The only thing to send back is the number of lines below that hold the string "rsym".

Excerpts from a dataset:
|---|

Lemma get_remove_batch queue i room :
  post (getRequestsForRemoveVolumesFromSG queue (Some i) room)
    (λ '(_, reqs, _), reqs ⊆ queue ∧ Forall (λ r, same_removal r i = true) reqs).
Proof.
  revert room. induction queue as [|req queue IH]; intros room; cbn [getRequestsForRemoveVolumesFromSG from_option id];
    [destruct room; by apply post_ret|].
  destruct room as [|room]; [apply post_ret; split; [set_solver|constructor]|]. destruct (same_removal req i) eqn:Hi.
  - eapply post_bind; [apply IH|]. intros [[q reqs] out] [Hsub Hall]. apply post_ret. split; [set_solver|by constructor].
  - apply post_skip. intros out. apply post_ret. split; [set_solver|constructor].
Qed.

Lemma get_one_removal queue room :
  post (getRequestsForRemoveVolumesFromSG queue None room) (λ '(_, reqs, _), one_removal queue reqs).
Proof.
  destruct queue as [|req queue]; [destruct room; apply post_ret; split; set_solver|].
  assert (getRequestsForRemoveVolumesFromSG (req :: queue) None room = getRequestsForRemoveVolumesFromSG (req :: queue) (Some req) room) as ->
    by by destruct room.
  eapply post_weaken; [apply get_remove_batch|]. intros [[q reqs] out] [Hsub Hall]. split; [done|]. intros r r' Hr Hr'.
  rewrite Forall_forall in Hall. destruct (same_removal_fields _ _ (Hall _ Hr)), (same_removal_fields _ _ (Hall _ Hr')). by split; congruence.
Qed.
(* ===== verification/Files.v ===== *)
(** * File systems

    Models pkg/file/file.go: file systems on a NAS server of the array and their
    NFS exports, created, published, expanded and removed, and the mounts of an
    export on a node. The calls of the array for files, and those of the
    operating system, are classes of their own. *)

From stdpp Require Import base gmap strings list.
From Stdlib Require Import ZArith Lia.
From S2P Require Import Prelude GoLib SimArray Masking Trace Handler.

Module Files.
Open Scope go_scope.
Open Scope handler_scope.
Open Scope string_scope.
Open Scope Z_scope.

Record FileSystem := mkFileSystem { FS_ID : string; FS_Name : string; SizeTotal : Z }.
Record NFSExport := mkNFSExport { NFS_ID : string; NFS_Name : string; NFS_Path : string }.
Record CreateNFSExportParam := mkExportParam {
  StorageResource : string;
  Export_Name : string;
  Export_Path : string;
  DefaultAccess : string;
}.

(** Lists come with a count of their own. *)
Class FileClient (W C : Type) := {
  GetNASServerList : C → string → string → W → result error (list string) * W;
  GetNASServerByID : C → string → string → W → result error string * W;
  GetFileInterfaceByID : C → string → string → W → result error string * W;
  GetFileSystemList : C → string → string → string → W → result error (Z * list string) * W;
  GetFileSystemByID : C → string → string → W → result error FileSystem * W;
  client_CreateFileSystem : C → string → string → string → string → Z → W → result error FileSystem * W;
  ModifyFileSystem : C → string → string → Z → W → result error FileSystem * W;
  client_DeleteFileSystem : C → string → string → W → option error * W;
  GetNFSExportList : C → string → string → string → W → result error (Z * list string) * W;
  GetNFSExportByID : C → string → string → W → result error NFSExport * W;
  client_CreateNFSExport : C → string → CreateNFSExportParam → W → result error NFSExport * W;
  client_DeleteNFSExport : C → string → string → W → option error * W;
  FormatNow : W → string * W;
}.

(** gofsutil and os *)
Class Mounter (W : Type) := {
  GetMounts : W → result error (list string) * W;
  Mount : string → string → string → W → option error * W;
  BindMount : string → string → list string → W → option error * W;
  MkdirAll : string → W → option error * W;
}.

Definition MiBSizeInBytes : Z := 1048576.
Definition ServiceLevelParam := "ServiceLevel".
Definition CapacityMiB := "CapacityMiB".
Definition StoragePoolParam := "SRP".
Definition AllowRootParam := "allowRoot".
Definition NASServerIDParam := "NASServerID".
Definition NASServerNameParam := "NASServerName".
Definition NFSExportPathParam := "NFSExportPath".
Definition NFSExportIDParam := "NFSExportID".

Abbreviation context := (gmap string string).
Definition value_of (key : string) (m : context) : string := default "" (m !! key).

(** csi.Volume of a response; topologies are of any type. *)
Record csi_Volume (T : Type) := mkCsiVolume {
  Volume_Id : string;
  CapacityBytes : Z;
  VolumeContext : context;
  AccessibleTopology : list T;
}.
Arguments mkCsiVolume {T} _ _ _ _.
Arguments Volume_Id {T} _.
Arguments CapacityBytes {T} _.
Arguments VolumeContext {T} _.
Arguments AccessibleTopology {T} _.
Lemma post_publish_halves volID node s d rsym rdev reqID vol (missing : bool) host sg mv am c :
  (if missing then rsym ≠ "" else has_wwn c s d (EffectiveWWN vol)) →
  post (publish_halves GetPowerMaxClient svc duration queuedAdds chan volID node s d rsym rdev reqID vol missing host sg mv am c)
    (ok_post (legacy_response c mv s d rsym rdev)).
Proof.
  intros Hmiss. unfold publish_halves. case_decide as Hw; [by apply post_ret|].
  eapply (post_bind _ _ (λ skip : bool, (missing = true → skip = true) ∧ (rsym = "" → skip = false))).
  { destruct missing; [apply post_ret; split; [done|]; intros ?; by destruct (Hmiss)|]. destruct (decide (rsym ≠ "")) as [Hrs|Hrs];
      [|by apply post_ret]. intros w skip w' _. by split. }
  intros skip [Hskip Hlocal]. eapply (post_try _ _ _ (λ ctx, if skip then ctx = {[PublishContextDeviceWWN := EffectiveWWN vol]}
    else addressed true c s mv d {[PublishContextDeviceWWN := EffectiveWWN vol]} ctx)); [|done|].
  { destruct skip; [by apply post_ret|]. apply post_publish_volume. }
  intros ctx Hctx. destruct (bool_decide (rsym ≠ "") && _) eqn:Hb; bool_to_prop.
  + apply (post_try _ _ _ (usable c mv s d rsym rdev)); [|done|intros ctx' Hu; by apply post_ret].
    apply post_publish_remote; [done|by intros ->|done|by destruct missing|done..].
  + apply post_ret. destruct skip; simpl.
    * destruct (decide (rsym = "")) as [E|E]; [by specialize (Hlocal E)|]. split; [done|].
      rewrite bool_decide_true in Hb by done. simpl in Hb. by apply bool_decide_eq_false, dec_stable in Hb.
    * destruct missing; [by specialize (Hskip eq_refl)|]. by eapply usable_local.
Qed.

(** A masking view of the node. *)
Definition view_for (nodeID mv : string) : Prop := ∃ adopted isISCSI isNVMETCP, (target_names svc nodeID adopted isISCSI isNVMETCP).2 = mv.

End usable.

(** ** Publication and its reversal name the same objects *)
Section reversal.
Variable svc : service.

Definition group_of (n : names) : string := n.1.2.
Definition view_of (n : names) : string := n.2.

(** The storage groups of a node, one per protocol. *)
Definition node_groups (nodeID : string) : list string :=
  [group_of (GetHostSGAndMVIDFromNodeID svc nodeID false); group_of (GetISCSIHostSGAndMVIDFromNodeID svc nodeID);
   group_of (GetNVMETCPHostSGAndMVIDFromNodeID svc nodeID)].

(** Equal storage groups have equal masking views. *)
Lemma target_unique nodeID (a b : names) :
  let fc := if IsVsphereEnabled svc then GetVSphereFCHostSGAndMVIDFromNodeID svc else GetFCHostSGAndMVIDFromNodeID svc nodeID in
  a ∈ [fc; GetISCSIHostSGAndMVIDFromNodeID svc nodeID; GetNVMETCPHostSGAndMVIDFromNodeID svc nodeID] →
  b ∈ [fc; GetISCSIHostSGAndMVIDFromNodeID svc nodeID; GetNVMETCPHostSGAndMVIDFromNodeID svc nodeID] →
  group_of a = group_of b → view_of a = view_of b.
Proof.
  set (base := ClusterPrefix svc ++ "-").
  assert (∀ n : names, n ∈ [if IsVsphereEnabled svc then GetVSphereFCHostSGAndMVIDFromNodeID svc else GetFCHostSGAndMVIDFromNodeID svc nodeID;
    GetISCSIHostSGAndMVIDFromNodeID svc nodeID; GetNVMETCPHostSGAndMVIDFromNodeID svc nodeID] →
    ∃ x, group_of n = CsiNoSrpSGPrefix ++ x ∧ view_of n = CsiMVPrefix ++ x) as Hshape.
  { intros n Hn. unfold group_of, view_of. apply elem_of_cons in Hn as [->|Hn].
    - destruct (IsVsphereEnabled svc); [by exists (base ++ Vsphere); unfold base; rewrite app_str_assoc|].
      exists (base ++ dots_to_dashes nodeID ++ FCSuffix). unfold base. cbn. by rewrite !app_str_assoc.
    - apply elem_of_cons in Hn as [->|[->|[]%elem_of_nil]%elem_of_cons].
      + exists (base ++ dots_to_dashes nodeID). unfold base. cbn. by rewrite !app_str_assoc.
      + exists (base ++ dots_to_dashes nodeID ++ NVMETCPSuffix). unfold base. cbn. by rewrite !app_str_assoc. }
  intros fc (x & Hx & ->)%Hshape (y & Hy & ->)%Hshape Heq. rewrite Hx, Hy in Heq. by apply app_str_cancel in Heq as ->.
Qed.

Lemma unpublish_target_found fc iscsi nvme sg L :
  sg ∈ L → sg ∈ (group_of <$> [fc; iscsi; nvme]) → (∀ x, x ∈ L → x ∈ (group_of <$> [fc; iscsi; nvme]) → x = sg) →
  ∃ n, n ∈ [fc; iscsi; nvme] ∧ group_of n = sg ∧ unpublish_target fc iscsi nvme L = Some (group_of n, view_of n).
Proof.
  intros Hsg Hnode Honly. induction L as [|x L IH]; [by apply elem_of_nil in Hsg|]. cbn [unpublish_target].
  change (fc.1.2) with (group_of fc). change (iscsi.1.2) with (group_of iscsi). change (nvme.1.2) with (group_of nvme).
  assert (∀ n, n ∈ [fc; iscsi; nvme] → x = group_of n → ∃ n', n' ∈ [fc; iscsi; nvme] ∧ group_of n' = sg
    ∧ Some (group_of n, view_of n) = Some (group_of n', view_of n')) as Hhit.
  { intros n Hn ->. exists n. split_and!; [done| |done]. apply Honly; [by left|]. apply list_elem_of_fmap. by exists n. }
  case_decide; [apply Hhit; set_solver|]. case_decide; [apply Hhit; set_solver|]. case_decide; [apply Hhit; set_solver|].
  apply elem_of_cons in Hsg as [->|Hsg]; [simpl in Hnode; set_solver|]. apply IH; [done|]. intros y Hy. apply Honly. by right.
Qed.

(** What is named at all is the first group of the node among those of the volume. *)
Lemma unpublish_target_some fc iscsi nvme L sg mv :
  unpublish_target fc iscsi nvme L = Some (sg, mv) →
  ∃ before after n, L = (before ++ sg :: after)%list ∧ n ∈ [fc; iscsi; nvme] ∧ group_of n = sg ∧ view_of n = mv
    ∧ ∀ x, x ∈ before → x ∉ (group_of <$> [fc; iscsi; nvme]).
Proof.
  induction L as [|x L IH]; [done|]. cbn [unpublish_target].
  change (fc.1.2) with (group_of fc). change (iscsi.1.2) with (group_of iscsi). change (nvme.1.2) with (group_of nvme).
  assert (∀ n, n ∈ [fc; iscsi; nvme] → x = group_of n → Some (group_of n, view_of n) = Some (sg, mv) →
    ∃ before after n, x :: L = (before ++ sg :: after)%list ∧ n ∈ [fc; iscsi; nvme] ∧ group_of n = sg ∧ view_of n = mv
      ∧ ∀ x, x ∈ before → x ∉ (group_of <$> [fc; iscsi; nvme])) as Hhit.
  { intros n Hn -> [= <- <-]. exists [], L, n. split_and!; [done..|set_solver]. }
  case_decide; [apply Hhit; set_solver|]. case_decide; [apply Hhit; set_solver|]. case_decide; [apply Hhit; set_solver|].
  intros (before & after & n & -> & Hn & Hg & Hv & Hb)%IH. exists (x :: before), after, n. split_and!; [done..|].
  intros y [->|Hy]%elem_of_cons; [|by apply Hb]. simpl. set_solver.
Qed.
(* ===== verification/Rpc.v ===== *)
(** * Controller requests

    What the controller's RPCs share: the tables of requests in progress beside the
    arrays (service/pending.go, the globals of service/controller.go), their entry
    and deferred removal, and requireProbe. *)

From stdpp Require Import base gmap strings list.
From Stdlib Require Import ZArith Lia.
From S2P Require Import Prelude GoLib Pending.

Module Rpc.
Import Pending.
Open Scope go_scope.
Open Scope string_scope.
Open Scope Z_scope.

Record tables := mkTables {
  controllerPendingState : pendingState;
  snapshotPendingState : pendingState;
  vgsSnapshotPendingState : pendingState;
}.

Definition pending_status (e : pending_error) : error :=
  statusError Unavailable (match e with ErrPending => "pending" | ErrOverload => "overload" end).

Definition with_max (n : Z) (ps : pendingState) : pendingState := mkPending n (npending ps) (pendingMap ps).
(** The limits requireProbe sets. *)
Definition limited (max : Z) (t : tables) : tables :=
  mkTables (with_max max (controllerPendingState t)) (with_max max (snapshotPendingState t)) (vgsSnapshotPendingState t).

Section rpc.
Context {W : Type}.

(** A request that works on the arrays only. *)
Definition on_arrays {A} (m : M W A) : M (tables * W) A :=
  λ s, match m s.2 with Some (a, w) => Some (a, (s.1, w)) | None => None end.

(** A table of requests in progress. *)
Record table := mkTable { get_table : tables → pendingState; set_table : pendingState → tables → tables }.
Definition controller_table := mkTable controllerPendingState (λ ps t, mkTables ps (snapshotPendingState t) (vgsSnapshotPendingState t)).
Definition snapshot_table := mkTable snapshotPendingState (λ ps t, mkTables (controllerPendingState t) ps (vgsSnapshotPendingState t)).
Definition group_table := mkTable vgsSnapshotPendingState (λ ps t, mkTables (controllerPendingState t) (snapshotPendingState t) ps).

Definition put_pending (T : table) (ps : pendingState) : M (tables * W) unit := λ s, Some (tt, (set_table T ps s.1, s.2)).
Definition get_pending (T : table) : M (tables * W) pendingState := λ s, Some (get_table T s.1, s).

(** [checkAndUpdatePendingState; defer clearPending], around a request at time [now]. *)
Definition while_pending {A} (T : table) (ind : induced) (now : Z) (volumeID : string) (refuse : error → A) (m : M (tables * W) A)
    : M (tables * W) A :=
  let* ps := get_pending T in
  match checkAndUpdatePendingState ind now volumeID ps with
  | (_, Some e) => ret (refuse (pending_status e))
  | (ps, None) =>
      let* _ := put_pending T ps in
      let* r := m in
      let* ps := get_pending T in
      let* _ := put_pending T (clearPending volumeID ps) in ret r
  end.

(** The limits are set by every request; a client that exists is not probed. *)
Definition requireProbe (useProxy autoProbe : bool) (grpcMaxThreads : Z) (controllerProbe : M W (option error)) (has_client : bool)
    : M (tables * W) (option error) := λ s,
  let max := if useProxy then 50 else grpcMaxThreads in
  let s := (limited max s.1, s.2) in
  if has_client then Some (None, s)
  else if negb autoProbe then Some (Some (statusError FailedPrecondition "Controller Service has not been probed"), s)
  else (let* e := on_arrays controllerProbe in
        ret ((λ e, statusError FailedPrecondition ("failed to probe/init plugin: " ++ Error e)) <$> e)) s.

Lemma on_arrays_inv {A} (m : M W A) s a s' : on_arrays m s = Some (a, s') → m s.2 = Some (a, s'.2) ∧ s'.1 = s.1.
Proof. unfold on_arrays. destruct (m s.2) as [[x w]|]; [|done]. by intros [= <- <-]. Qed.

(** A request leaves the table as it found it, whatever limit it sets. *)
Lemma while_pending_restores {A} ind now id (refuse : error → A) m t w r w' max :
  (checkAndUpdatePendingState ind now id (controllerPendingState t)).2 = None →
  (∀ t, m (t, w) = Some (r, (limited max t, w'))) → while_pending controller_table ind now id refuse m (t, w) = Some (r, (limited max t, w')).
Proof.
  destruct t as [ps sp vp]. unfold while_pending, checkAndUpdatePendingState, mbnd, get_pending, put_pending. simpl.
  case_bool_decide as Hp; [done|]. simpl. destruct (inducePendingError ind); [done|]. destruct (_ || _); [done|].
  intros _ Hm. rewrite Hm. simpl. unfold limited, with_max, clearPending. simpl. unfold ret.
  rewrite delete_insert_id by by apply eq_None_not_Some. repeat f_equal. lia.
Qed.
End rpc.
End Rpc.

|---|

Response to the exercise: 9